What you will do: Begin at the line containing "ds_wake_generation : Z;" and copy each line exactly through the end of the records, leaving out what comes before.

Collected data entries:

(* ===== verification/Dispatch.v ===== *)
(** * The processing dispatcher

    [message_runtime/sync_dispatcher.rs]: one dispatcher per database hands queued
    inputs to workers. [wake_client] registers a client and starts the loop when
    none runs; the loop scans the registered clients, starts at most eight jobs and
    ends when a scan finds nothing left and no client was woken meanwhile.

    The dispatcher is a step relation over its shared state, its loops and the
    database: wake-ups, scans, finished, panicked and aborted tasks come in any
    order. Workers of the maintenance kinds run code outside the model; only their
    slot is. *)

From stdpp Require Import gmap sorting.
From S2P Require Import Prelude RustStr ImError Effects Dto Store Inbox.
Local Open Scope Z_scope.

(** ** Shared state *)

(** A client: its owner and the device generation of its sync context, if it has
    one. *)
Record Client := mkClient {
  cl_owner : string;
  cl_device_auth_generation : option string }.

Record DispatchState := mkDispatch {
  ds_running : bool;
  ds_run_epoch : Z;
  ds_wake_generation : Z;
  ds_next_owner : Z;
  ds_clients : gmap string Client;
  ds_active_by_owner : gmap string Z }.

Definition dispatch_default : DispatchState := mkDispatch false 0 0 0 ∅ ∅.

(** [wrapping_add(1)] *)
Definition u64_wrapping_succ (n : Z) : Z := (n + 1) mod 2 ^ 64.

Definition active_for_owner (s : DispatchState) (owner : string) : Z :=
  default 0 (ds_active_by_owner s !! owner).

Definition with_active m (s : DispatchState) : DispatchState :=
  mkDispatch (ds_running s) (ds_run_epoch s) (ds_wake_generation s) (ds_next_owner s)
    (ds_clients s) m.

Exercise answer:
  ds_wake_generation : Z;
  ds_next_owner : Z;
  ds_clients : gmap string Client;
  ds_active_by_owner : gmap string Z }.

Definition dispatch_default : DispatchState := mkDispatch false 0 0 0 ∅ ∅.

(** [wrapping_add(1)] *)
Definition u64_wrapping_succ (n : Z) : Z := (n + 1) mod 2 ^ 64.

Definition active_for_owner (s : DispatchState) (owner : string) : Z :=
  default 0 (ds_active_by_owner s !! owner).

Definition with_active m (s : DispatchState) : DispatchState :=
  mkDispatch (ds_running s) (ds_run_epoch s) (ds_wake_generation s) (ds_next_owner s)
    (ds_clients s) m.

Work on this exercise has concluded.